Performance Tricks

PyKEEN uses a combination of techniques to promote efficient calculations during training/evaluation and tries to maximize the utilization of the available hardware (currently focused on single GPU usage).

Entity and Relation IDs

Entities and relations in triples are usually stored as strings. Because KGEMs aim at learning vector representations for these entities and relations such that the chosen interaction function learns a useful scoring on top of them, we need a mapping from the string representations to vectors. Moreover, for computational efficiency, we would like to store all entity/relation embeddings in matrices. Thus, the mapping process comprises two parts: Mapping strings to IDs, and using the IDs to access the embeddings (=row indices).

In PyKEEN, the mapping process takes place in pykeen.triples.TriplesFactory. The triples factory maintains the sets of unique entity and relation labels and ensures that they are mapped to unique integer IDs on \([0,\text{num_unique_entities})\) for entities and \([0, \text{num_unique_relations})\). The mappings are respectively accessible via the attributes :data:pykeen.triples.TriplesFactory.entity_label_to_id and :data:pykeen.triples.TriplesFactory.relation_label_to_id.

To improve the performance, the mapping process takes place only once, and the ID-based triples are stored in a tensor :data:pykeen.triples.TriplesFactory.mapped_triples.

Tuple Broadcasting

Interaction functions are usually only given for the standard case of scoring a single triple \((h, r, t)\). This function is implemented in PyKEEN in the pykeen.models.base.Model.score_hrt() method of each model, e.g. pykeen.models.DistMult.score_hrt() for pykeen.models.DistMult. When training under the local closed world assumption (LCWA), evaluating a model, and performing the link prediction task, the goal is to score all entities/relations for a given tuple, i.e. \((h, r)\), \((r, t)\) or \((h, t)\). In these cases a single tuple is used many times for different entities/relations.
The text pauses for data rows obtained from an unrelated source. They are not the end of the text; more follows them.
(* ===== verification/Gf2.v ===== *)
(** * Polynomials over the field of two elements

    What the check bytes of the protocols are codes of: a bit string is a polynomial, its
    first bit the highest coefficient, an integer the polynomial of its binary digits, and
    addition is exclusive or.  [remainder] is the long division by a polynomial of degree
    [d]; it computes the only remainder below [2^d]. *)
From S2P Require Import Prelude.

(** The polynomial of a bit string, and the bits of a word in both orders. *)
Definition poly (bits : list bool) : Z := fold_left (fun v b => 2 * v + Z.b2z b) bits 0.
Definition lsb_first (n : nat) (z : Z) : list bool := map (fun i => Z.testbit z (Z.of_nat i)) (seq 0 n).
Definition msb_first (n : nat) (z : Z) : list bool := rev (lsb_first n z).

(** The multiples of [p]: the products with each polynomial, by Horner's rule. *)
Inductive multiple (p : Z) : Z -> Prop :=
  | multiple_0 : multiple p 0
  | multiple_S a (b : bool) : multiple p a -> multiple p (Z.lxor (2 * a) (if b then p else 0)).
(** [a = b] modulo [p]. *)
Definition congruent (p a b : Z) : Prop := multiple p (Z.lxor a b).

(** One step of the long division: the next bit of the dividend (times [x^d]) comes in. *)
Definition rem_step (d p r : Z) (b : bool) : Z :=
  let r := Z.lxor (2 * r) (Z.shiftl (Z.b2z b) d) in if Z.testbit r d then Z.lxor r p else r.
Definition remainder (d p : Z) (bits : list bool) (r : Z) : Z := fold_left (rem_step d p) bits r.
(** The dividend of a check value: the bits, then [d] zeros, with [init] added to the front. *)
Definition dividend (d init : Z) (bits : list bool) : Z :=
  Z.lxor (Z.shiftl (poly bits) d) (Z.shiftl init (Z.of_nat (length bits))).

Lemma double_lxor a b : 2 * Z.lxor a b = Z.lxor (2 * a) (2 * b).
Proof.
  assert (forall z, 2 * z = Z.shiftl z 1) as H by (intros z; rewrite Z.shiftl_mul_pow2 by lia; change (2 ^ 1) with 2; lia).
  by rewrite !H, Z.shiftl_lxor.
Qed.
Lemma double_shiftl z n : 0 <= n -> 2 * Z.shiftl z n = Z.shiftl z (n + 1).
Proof. intros Hn. rewrite !Z.shiftl_mul_pow2, Z.pow_add_r by lia. lia. Qed.
Lemma double_add z (b : bool) : 2 * z + Z.b2z b = Z.lxor (2 * z) (Z.b2z b).
Proof.
  symmetry. destruct b; simpl Z.b2z; [|by rewrite Z.lxor_0_r, Z.add_0_r].
  rewrite <- Z.add_nocarry_lxor; [done|]. apply Z.bits_inj'. intros i Hi. rewrite Z.land_spec, Z.testbit_0_l.
  destruct (Z.eq_dec i 0) as [->|]; [by rewrite Z.testbit_even_0|].
  rewrite (bits_above 1 1) by lia. apply andb_false_r.
Qed.
Lemma lsb_first_S n z : lsb_first (S n) z = Z.testbit z 0 :: lsb_first n (Z.shiftr z 1).
Proof.
  unfold lsb_first. simpl. f_equal. rewrite <- seq_shift, map_map. apply map_ext. intros i.
  rewrite Z.shiftr_spec by lia. f_equal. lia.
Qed.
Lemma length_lsb_first n z : length (lsb_first n z) = n.
Proof. unfold lsb_first. by rewrite length_map, length_seq. Qed.
Lemma poly_snoc bits b : poly (bits ++ [b]) = 2 * poly bits + Z.b2z b.
Proof. unfold poly. by rewrite fold_left_app. Qed.
Lemma poly_bit bits (i : nat) : Z.testbit (poly bits) (Z.of_nat i) = nth i (rev bits) false.
Proof.
  revert i. induction bits as [|b bits IH] using rev_ind; intros i; [by destruct i|].
  rewrite poly_snoc, rev_app_distr. destruct i as [|i]; simpl rev; simpl nth.
  - by rewrite Z.add_comm, Z.add_b2z_double_bit0.
  - rewrite <- IH, Z.add_comm, Nat2Z.inj_succ. destruct b; simpl Z.b2z.
    + rewrite Z.add_comm. by rewrite Z.testbit_odd_succ by lia.
    + rewrite Z.add_0_l. by rewrite Z.testbit_even_succ by lia.
Qed.
Lemma poly_range bits : 0 <= poly bits < 2 ^ Z.of_nat (length bits).
Proof.
  induction bits as [|b bits IH] using rev_ind; [done|]. rewrite poly_snoc, length_app, Nat2Z.inj_add, Z.pow_add_r by lia.
  simpl length. change (2 ^ Z.of_nat 1) with 2. destruct b; simpl Z.b2z; lia.
Qed.
Lemma poly_lsb_bit n z i : 0 <= i < Z.of_nat n -> Z.testbit (poly (lsb_first n z)) i = Z.testbit z (Z.of_nat n - 1 - i).
Proof.
  intros Hi. rewrite <- (Z2Nat.id i) at 1 by lia. rewrite poly_bit, rev_nth, length_lsb_first by (rewrite length_lsb_first; lia).
  unfold lsb_first. set (g i := Z.testbit z (Z.of_nat i)).
  rewrite (nth_indep _ false (g 0%nat)), (map_nth g), seq_nth by (rewrite ?length_map, ?length_seq; lia).
  unfold g. f_equal. lia.
Qed.

Lemma remainder_nil d p r : remainder d p [] r = r.
Proof. done. Qed.
Lemma remainder_app d p bits bits' r : remainder d p (bits ++ bits') r = remainder d p bits' (remainder d p bits r).
Proof. apply fold_left_app. Qed.
Lemma remainder_cons d p b bits r : remainder d p (b :: bits) r = remainder d p bits (rem_step d p r b).
Proof. done. Qed.

Lemma poly_msb n z : 0 <= z < 2 ^ Z.of_nat n -> poly (msb_first n z) = z.
Proof.
  intros Hz. apply Z.bits_inj'. intros i Hi. rewrite <- (Z2Nat.id i) by lia. rewrite poly_bit. unfold msb_first, lsb_first.
  rewrite rev_involutive. set (g k := Z.testbit z (Z.of_nat k)). destruct (decide (Z.to_nat i < n)%nat).
  - rewrite (nth_indep _ false (g 0%nat)), (map_nth g), seq_nth by (rewrite ?length_map, ?length_seq; lia). done.
  - rewrite nth_overflow by (rewrite length_map, length_seq; lia). rewrite (bits_above (Z.of_nat n) z) by lia. done.
Qed.
Lemma if_lxor_bit (c : bool) x p i : Z.testbit (if c then Z.lxor x p else x) i = xorb (Z.testbit x i) (c && Z.testbit p i).
Proof. destruct c; simpl; [apply Z.lxor_spec|by rewrite xorb_false_r]. Qed.
Lemma double_bit z i : 0 < i -> Z.testbit (2 * z) i = Z.testbit z (i - 1).
Proof. intros Hi. replace i with (Z.succ (i - 1)) at 1 by lia. apply Z.double_bits_succ. Qed.
(** The bits of the next partial remainder. *)
Lemma rem_step_bit d p r (b : bool) i : 0 < d -> 0 <= i -> Z.testbit p d = true -> 0 <= r < 2 ^ d -> (d < i -> Z.testbit p i = false) ->
  Z.testbit (rem_step d p r b) i =
    (i <? d) && xorb ((0 <? i) && Z.testbit r (i - 1)) (xorb (Z.testbit r (d - 1)) b && Z.testbit p i).
Proof.
  intros Hd Hi Hp Hr Hp'. unfold rem_step. set (s := Z.lxor _ _).
  assert (forall k, Z.testbit s k = xorb ((0 <? k) && Z.testbit r (k - 1)) ((k =? d) && b)) as Es.
  { intros k. unfold s. rewrite Z.lxor_spec. f_equal.
    - destruct (Z.ltb_spec 0 k); [by rewrite double_bit|]. destruct (Z.eq_dec k 0) as [->|]; [apply Z.testbit_even_0|apply Z.testbit_neg_r; lia].
    - destruct (Z.eqb_spec k d) as [->|]; [rewrite Z.shiftl_spec, Z.sub_diag by lia; by destruct b|].
      destruct (Z.lt_ge_cases k 0); [by apply Z.testbit_neg_r|]. rewrite Z.shiftl_spec by lia.
      destruct (Z.lt_ge_cases k d); [apply Z.testbit_neg_r; lia|]. apply (bits_above 1); destruct b; simpl; lia. }
  assert (Z.testbit s d = xorb (Z.testbit r (d - 1)) b) as Ed.
  { rewrite Es, Z.eqb_refl. by destruct (Z.ltb_spec 0 d); [|lia]. }
  rewrite if_lxor_bit, Ed. destruct (Z.ltb_spec i d) as [Hlt|Hge].
  - rewrite Es. destruct (Z.eqb_spec i d); [lia|]. by rewrite xorb_false_r.
  - destruct (Z.eq_dec i d) as [->|]; [rewrite Ed, Hp, andb_true_r; by rewrite xorb_nilpotent|].
    rewrite Es, Hp', andb_false_r by lia. destruct (Z.eqb_spec i d); [lia|]. destruct (Z.ltb_spec 0 i); [|lia].
    rewrite (bits_above d r) by lia. done.
Qed.

Section Division.
Context (d p : Z) (Hd : 0 <= d).
Lemma dividend_snoc init bits b : dividend d init (bits ++ [b]) = Z.lxor (2 * dividend d init bits) (Z.shiftl (Z.b2z b) d).
Proof.
  unfold dividend, poly. rewrite fold_left_app, length_app. simpl. set (v := fold_left _ bits 0).
  rewrite double_add, Z.shiftl_lxor, double_lxor.
  replace (Z.shiftl (2 * v) d) with (2 * Z.shiftl v d) by (rewrite !Z.shiftl_mul_pow2 by lia; lia).
  replace (Z.of_nat (length bits + 1)) with (Z.of_nat (length bits) + 1) by lia. rewrite <- double_shiftl by lia.
  by rewrite !Z.lxor_assoc, (Z.lxor_comm (Z.shiftl (Z.b2z b) d)).
Qed.
Lemma remainder_congruent bits init : congruent p (dividend d init bits) (remainder d p bits init).
Proof.
  induction bits as [|b bits IH] using rev_ind; unfold congruent, remainder in *.
  { unfold dividend. simpl. rewrite Z.shiftl_0_l, Z.shiftl_0_r, Z.lxor_0_l, Z.lxor_nilpotent. constructor. }
  rewrite fold_left_app, dividend_snoc. simpl. set (r := fold_left _ bits init) in *. unfold rem_step.
  set (s := Z.lxor (2 * r) _). apply (multiple_S p _ (Z.testbit s d)) in IH. rewrite double_lxor in IH.
  assert (Z.lxor (Z.lxor (2 * dividend d init bits) (Z.shiftl (Z.b2z b) d)) s = Z.lxor (2 * dividend d init bits) (2 * r)) as E.
  { unfold s. rewrite (Z.lxor_comm (2 * r)), Z.lxor_assoc, <- (Z.lxor_assoc _ _ (2 * r)). by rewrite Z.lxor_nilpotent, Z.lxor_0_l. }
  destruct (Z.testbit s d); [by rewrite <- Z.lxor_assoc, E|by rewrite E, <- (Z.lxor_0_r (Z.lxor _ _))].
Qed.

Context (Hp : 2 ^ d <= p < 2 ^ (d + 1)).
Lemma multiple_large a : multiple p a -> a = 0 \/ 2 ^ d <= a.
Proof.
  rewrite Z.pow_add_r in Hp by lia. assert (0 < 2 ^ d) by (apply Z.pow_pos_nonneg; lia).
  induction 1 as [|a b Ha [->|IH]]; [by left|destruct b; [right; rewrite Z.lxor_0_l; lia|by left]|right].
  destruct b; [|rewrite Z.lxor_0_r; lia]. assert (0 <= Z.lxor (2 * a) p) as Hpos by (rewrite Z.lxor_nonneg; lia).
  destruct (Z.lt_ge_cases (Z.lxor (2 * a) p) (2 ^ d)) as [Hlt|]; [|done]. exfalso.
  assert (2 * a < 2 ^ (d + 1)); [|rewrite Z.pow_add_r in * by lia; lia].
  replace (2 * a) with (Z.lxor (Z.lxor (2 * a) p) p) by (by rewrite Z.lxor_assoc, Z.lxor_nilpotent, Z.lxor_0_r).
  apply (lxor_range (d + 1)); [lia|rewrite Z.pow_add_r; lia|rewrite Z.pow_add_r; lia].
Qed.
Lemma divisor_top : Z.testbit p d = true.
Proof.
  assert (0 < 2 ^ d) by (apply Z.pow_pos_nonneg; lia). rewrite <- (Z.log2_unique p d Hd) by (rewrite <- Z.add_1_r; lia).
  apply Z.bit_log2. lia.
Qed.
Lemma remainder_range bits r : 0 < d -> 0 <= r < 2 ^ d -> 0 <= remainder d p bits r < 2 ^ d.
Proof.
  intros Hd1. revert r. induction bits as [|b bits IH]; intros r Hr; [done|]. rewrite remainder_cons. apply IH.
  assert (0 <= rem_step d p r b) as Hpos.
  { assert (0 < 2 ^ d) by (apply Z.pow_pos_nonneg; lia). unfold rem_step.
    assert (0 <= Z.lxor (2 * r) (Z.shiftl (Z.b2z b) d)) by (apply Z.lxor_nonneg; rewrite Z.shiftl_nonneg; destruct b; simpl Z.b2z; lia).
    destruct (Z.testbit _ d); [apply Z.lxor_nonneg; lia|done]. }
  split; [done|]. apply below_pow2; [lia|done|]. intros i Hi.
  rewrite rem_step_bit; [destruct (Z.ltb_spec i d); [lia|done]|done|lia|apply divisor_top|done|].
  intros Hgt. apply (bits_above (d + 1)); lia.
Qed.
Lemma multiple_lxor a b : multiple p a -> multiple p b -> multiple p (Z.lxor a b).
Proof.
  intros Ha. revert b. induction Ha as [|a c Ha IH]; intros b Hb; [by rewrite Z.lxor_0_l|].
  destruct Hb as [|b c' Hb]; [rewrite Z.lxor_0_r; by constructor|].
  replace (Z.lxor _ _) with (Z.lxor (2 * Z.lxor a b) (if xorb c c' then p else 0)); [by apply multiple_S, IH|].
  rewrite double_lxor. apply Z.bits_inj'. intros i Hi. rewrite !Z.lxor_spec.
  destruct c, c'; simpl; rewrite ?Z.testbit_0_l; by destruct (Z.testbit (2 * a) i), (Z.testbit (2 * b) i), (Z.testbit p i).
Qed.
(** There is one remainder. *)
Lemma congruent_unique a r r' : 0 <= r < 2 ^ d -> 0 <= r' < 2 ^ d -> congruent p a r -> congruent p a r' -> r = r'.
Proof.
  intros Hr Hr' H H'. pose proof (multiple_lxor _ _ H H') as Hm.
  replace (Z.lxor _ _) with (Z.lxor r r') in Hm; cycle 1.
  { rewrite (Z.lxor_comm a r), Z.lxor_assoc, <- (Z.lxor_assoc a a), Z.lxor_nilpotent, Z.lxor_0_l. done. }
  apply multiple_large in Hm as [Hm|Hm]; [by apply Z.lxor_eq|].
  pose proof (lxor_range d r r' Hd Hr Hr'). lia.
Qed.
(** The division starts with what the first bits add to the initial value. *)
Lemma remainder_start bits r : 0 < d -> Z.of_nat (length bits) = d -> 0 <= r < 2 ^ d ->
  remainder d p bits r = remainder d p (repeat false (length bits)) (Z.lxor r (poly bits)).
Proof.
  intros Hd1 Hlen Hr. pose proof (poly_range bits) as Hpr. rewrite Hlen in Hpr.
  assert (0 <= Z.lxor r (poly bits) < 2 ^ d) as Hx by (by apply lxor_range).
  eapply (congruent_unique (dividend d r bits)); [by apply remainder_range|by apply remainder_range|apply remainder_congruent|].
  replace (dividend d r bits) with (dividend d (Z.lxor r (poly bits)) (repeat false (length bits))); [apply remainder_congruent|].
  assert (poly (repeat false (length bits)) = 0) as E.
  { generalize (length bits). intros n. unfold poly. induction n as [|n IH]; [done|exact IH]. }
  unfold dividend. rewrite E, repeat_length, Hlen, Z.shiftl_0_l, Z.lxor_0_l, Z.shiftl_lxor. apply Z.lxor_comm.
Qed.
End Division.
For example, we want to rank all entities for a single tuple \((h, r)\) with pykeen.models.DistMult for the pykeen.datasets.FB15k237. This dataset contains 14,505 entities, which means that there are 14,505 \((h, r, t)\) combinations, whereas \(h\) and \(r\) are constant. Looking at the interaction function of pykeen.models.DistMult, we can observe that the \(h \odot r\) part causes half of the mathematical operations to calculate \(h \odot r \odot t\). Therefore, calculating the \(h \odot r\) part only once and reusing it spares us half of the mathematical operations for the other 14,504 remaining entities, making the calculations roughly twice as fast in total. The speed-up might be significantly higher in cases where the broadcasted part has a high relative complexity compared to the overall interaction function, e.g. pykeen.models.ConvE.
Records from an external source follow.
(** The trace words keep the decisions: what the model writes to the trace for a timestamp, two
    bytes for 16 states and four words for 64, unpacks to the same decisions. *)
Theorem trace_round_trip metric_count decisions : metric_count = METRIC_COUNT_16 \/ metric_count = PHYSICAL_METRIC_COUNT -> 0 <= decisions < 2 ^ metric_count ->
  channel_decoder_unpack_trace (channel_decoder_model_trace decisions metric_count) metric_count = decisions.
Proof.
  intros [->| ->] Hd.
  - unfold channel_decoder_model_trace, channel_decoder_unpack_trace. cbn [Z.eqb METRIC_COUNT_16 Pos.eqb].
    fold (swapped (u16 decisions)). rewrite at_pair_0, at_pair_1, bytes_joined by apply u16_range. fold (swapped (swapped (u16 decisions))).
    rewrite swapped_twice by apply u16_range. unfold u16. by apply Z.mod_small.
  - apply Z.bits_inj'. intros i Hi. unfold channel_decoder_model_trace, channel_decoder_unpack_trace, channel_decoder_model_trace_64.
    cbn [Z.eqb METRIC_COUNT_16 PHYSICAL_METRIC_COUNT Pos.eqb]. change (seqZ 0 4) with [0; 1; 2; 3]. cbn [map foldl]. unfold at_.
    change (Z.to_nat 0) with 0%nat. change (Z.to_nat 1) with 1%nat. change (Z.to_nat 2) with 2%nat. change (Z.to_nat 3) with 3%nat. cbn [lookup_total list_lookup_total].
    rewrite !Z.lor_spec, !group_joined, Z.bits_0 by lia. cbn [orb].
    destruct (Z.testbit decisions i) eqn:E; [|by rewrite !andb_false_r].
    assert (i < 64) by (apply Z.lt_nge; intros Hge; by rewrite (bits_below 64 decisions i) in E by (lia || done)). zcases; lia.
Qed.
Lemma trace_round_trip_witness : 0 <= 0xFEDCBA9876543210 < 2 ^ 64 /\
  channel_decoder_unpack_trace (channel_decoder_model_trace 0xFEDCBA9876543210 64) 64 = 0xFEDCBA9876543210.
Proof. split; [lia|]. apply trace_round_trip; [by right|]. unfold PHYSICAL_METRIC_COUNT. lia. Defined.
To make this technique possible, PyKEEN models have to provide an explicit broadcasting function via following methods in the model class:

pykeen.models.base.Model.score_h() - Scoring all possible head entities for a given \((r, t)\) tuple

pykeen.models.base.Model.score_r() - Scoring all possible relations for a given \((h, t)\) tuple

pykeen.models.base.Model.score_t() - Scoring all possible tail entities for a given \((h, r)\) tuple

The PyKEEN architecture natively supports these methods and makes use of this technique wherever possible without any additional modifications. Providing these methods is completely optional and not required when implementing new models.

Filtering with Index-based Masking

In this example, it is given a knowledge graph \(\mathcal{K} \subseteq \mathcal{E} \times \mathcal{R} \times \mathcal{E}\) and disjoint unions of \(\mathcal{K}\) in training triples \(\mathcal{K}_{train}\), testing triples \(\mathcal{K}_{test}\), and validation triples \(\mathcal{K}_{val}\). The same operations are performed on \(\mathcal{K}_{test}\) and \(\mathcal{K}_{val}\), but only \(\mathcal{K}_{test}\) will be given as example in this section.

Two calculations are performed for each test triple \((h, r, t) \in \mathcal{K}_{test}\) during standard evaluation of a knowledge graph embedding model with interaction function \(f:\mathcal{E} \times \mathcal{R} \times \mathcal{E} \rightarrow \mathbb{R}\) for the link prediction task:

\((h, r)\) is combined with all possible tail entities \(t' \in \mathcal{E}\) to make triples \(T_{h,r} = \{(h,r,t') \mid t' \in \mathcal{E}\}\)
\((r, t)\) is combined with all possible head entities \(h' \in \mathcal{E}\) to make triples \(H_{r,t} = \{(h',r,t) \mid h' \in \mathcal{E}\}\)

Finally, the ranking of \((h, r, t)\) is calculated against all \((h, r, t') \in T_{h,r}\) and \((h', r, t) \in H_{r,t}\) triples with respect to the interaction function \(f\).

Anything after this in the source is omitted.